Oleksiy Savchenko

Personal information
- Full name: Oleksiy Vitaliyovych Savchenko
- Date of birth: 27 September 1993 (age 31)
- Place of birth: Starovirivka, Krasnohrad Raion, Kharkiv Oblast, Ukraine
- Height: 1.77 m (5 ft 10 in)
- Position(s): Midfielder

Team information
- Current team: Podillya Khmelnytskyi
- Number: 7

Youth career
- 2006–2010: UFK Kharkiv

Senior career*
- Years: Team / Apps / (Gls)
- 2011–2016: Dynamo Kyiv / 0 / (0)
- 2013–2015: → Dynamo-2 Kyiv / 54 / (3)
- 2015–2016: → Hoverla Uzhhorod (loan) / 21 / (0)
- 2016–2017: Cherkaskyi Dnipro / 22 / (2)
- 2017–2018: Poltava / 31 / (3)
- 2018: Chornomorets Odesa / 14 / (1)
- 2019: Polissya Zhytomyr / 10 / (1)
- 2019–2023: Obolon Kyiv / 53 / (3)
- 2023–2024: Viktoriya Sumy / 17 / (1)
- 2024–: Podillya Khmelnytskyi / 11 / (0)

= Oleksiy Savchenko =

Ukrainian footballer

Oleksiy Vitaliyovych Savchenko (Олексій Віталійович Савченко; born 27 September 1993) is a Ukrainian professional footballer who plays as a midfielder for Podillya Khmelnytskyi.

==Career==
Savchenko is a product of the UFC Kharkiv youth sportive school and in the beginning of 2011 he signed a contract with FC Dynamo Kyiv.

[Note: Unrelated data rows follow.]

(** * Loom: frame specification parser, range compactor, sequence indexer
      and render scheduler

    A shallow embedding of the frame engine of [loom.py] and the properties
    its specification states about it.

    Conventions of the embedding.
    - Python [str] values are lists of ASCII characters ([list ascii]);
      string literals are converted with [list_ascii_of_string].
    - The three verbose regular expressions of [filter_frames] are values of
      the type [regex] below, interpreted by a backtracking matcher that
      enumerates the successes in the priority order of Python's [re] module.
    - Python [float] values are exact rationals ([Q], kept in lowest terms).
      Every frame value the parser builds is a finite decimal; on integers
      below 2^53 and on dyadic fractions binary64 arithmetic is exact and the
      model coincides with the code. *)

From Stdlib Require Import Ascii String.
From Stdlib Require Import List Bool Arith ZArith QArith Qround Qabs Sorted Lia.
From Stdlib Require Qcanon.
From Stdlib Require Import Lqa.
From Stdlib Require Import SpecFloat.
Import ListNotations.
Close Scope Q_scope.

(** ** Regular expressions with Python's backtracking priorities *)

Module Regex.

Definition str := list ascii.

(** Character classes of the patterns. [\d] and [\s] are restricted to the
    ASCII range: [\s] of a [str] pattern accepts the characters for which
    [str.isspace] holds, in ASCII the codes 9-13 and 28-32. *)
Definition is_digit (c : ascii) : bool :=
  let n := nat_of_ascii c in (48 <=? n)%nat && (n <=? 57)%nat.

Definition is_space (c : ascii) : bool :=
  let n := nat_of_ascii c in
  ((9 <=? n)%nat && (n <=? 13)%nat) || ((28 <=? n)%nat && (n <=? 32)%nat).

Definition is_alpha (c : ascii) : bool :=
  let n := nat_of_ascii c in
  ((65 <=? n)%nat && (n <=? 90)%nat) || ((97 <=? n)%nat && (n <=? 122)%nat).

(** [\w]: letters, digits and the underscore. *)
Definition is_word (c : ascii) : bool :=
  is_alpha c || is_digit c || Ascii.eqb c "_"%char.

Definition one_of (l : list ascii) (c : ascii) : bool :=
  existsb (Ascii.eqb c) l.

Definition chr (a : ascii) : ascii -> bool := Ascii.eqb a.

(** The fragment of [re] syntax used by the three patterns. Repetition is
    only ever applied to a single character class, except for [?], which is
    also applied to a group. *)
Inductive regex : Type :=
| Eps
| Cls (p : ascii -> bool)        (* one character of a class *)
| Seq (a b : regex)
| Alt (a b : regex)              (* a|b *)
| Opt (a : regex)                (* a?  (greedy) *)
| Star (p : ascii -> bool)       (* c*  (greedy) *)
| StarLazy (p : ascii -> bool)   (* c*? *)
| Plus (p : ascii -> bool)       (* c+  (greedy) *)
| Grp (n : nat) (a : regex)      (* capturing group number n *)
| WordB                          (* \b *)
| Eos.                           (* $ *)

(** One way of matching: the characters consumed, the groups captured on
    the way, and the input left. *)
Record success : Type := Success {
  consumed : str;
  groups : list (nat * str);
  rest : str
}.

Definition eps_success (s : str) : success := Success [] [] s.

Definition push (c : ascii) (r : success) : success :=
  Success (c :: consumed r) (groups r) (rest r).

Definition after (r1 r2 : success) : success :=
  Success (consumed r1 ++ consumed r2) (groups r1 ++ groups r2) (rest r2).

(** The last character before the current position. *)
Definition prev_after (prev : option ascii) (w : str) : option ascii :=
  match List.rev w with
  | [] => prev
  | c :: _ => Some c
  end.

Definition word_at (o : option ascii) : bool :=
  match o with
  | Some c => is_word c
  | None => false
  end.

Fixpoint star_greedy (p : ascii -> bool) (s : str) : list success :=
  match s with
  | c :: t =>
      if p c then map (push c) (star_greedy p t) ++ [eps_success s]
      else [eps_success s]
  | [] => [eps_success s]
  end.

Fixpoint star_lazy (p : ascii -> bool) (s : str) : list success :=
  match s with
  | c :: t =>
      if p c then eps_success s :: map (push c) (star_lazy p t)
      else [eps_success s]
  | [] => [eps_success s]
  end.

(** All the ways [r] matches at the head of [s], best first: the first
    element is the match a backtracking engine reports. [prev] is the
    character before the position, which [\b] looks at. *)
Fixpoint matches (r : regex) (prev : option ascii) (s : str) : list success :=
  match r with
  | Eps => [eps_success s]
  | Cls p =>
      match s with
      | c :: t => if p c then [Success [c] [] t] else []
      | [] => []
      end
  | Seq a b =>
      flat_map
        (fun r1 => map (after r1) (matches b (prev_after prev (consumed r1)) (rest r1)))
        (matches a prev s)
  | Alt a b => matches a prev s ++ matches b prev s
  | Opt a => matches a prev s ++ [eps_success s]
  | Star p => star_greedy p s
  | StarLazy p => star_lazy p s
  | Plus p =>
      match s with
      | c :: t => if p c then map (push c) (star_greedy p t) else []
      | [] => []
      end
  | Grp n a =>
      map (fun r1 => Success (consumed r1) ((n, consumed r1) :: groups r1) (rest r1))
          (matches a prev s)
  | WordB =>
      if xorb (word_at prev) (word_at (hd_error s)) then [eps_success s] else []
  | Eos =>
      match s with
      | [] => [eps_success s]
      | [c] => if Ascii.eqb c "010"%char then [eps_success s] else []
      | _ => []
      end
  end.

Definition first_match (r : regex) (prev : option ascii) (s : str) : option success :=
  hd_error (matches r prev s).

He spent his career in the Ukrainian First League club FC Dynamo-2 Kyiv. In July 2015 Savchenko went on loan to FC Hoverla in the Ukrainian Premier League and made his debut in the Ukrainian Premier League for this club in a match against FC Dnipro Dnipropetrovsk as the main-squad player on 19 July 2015.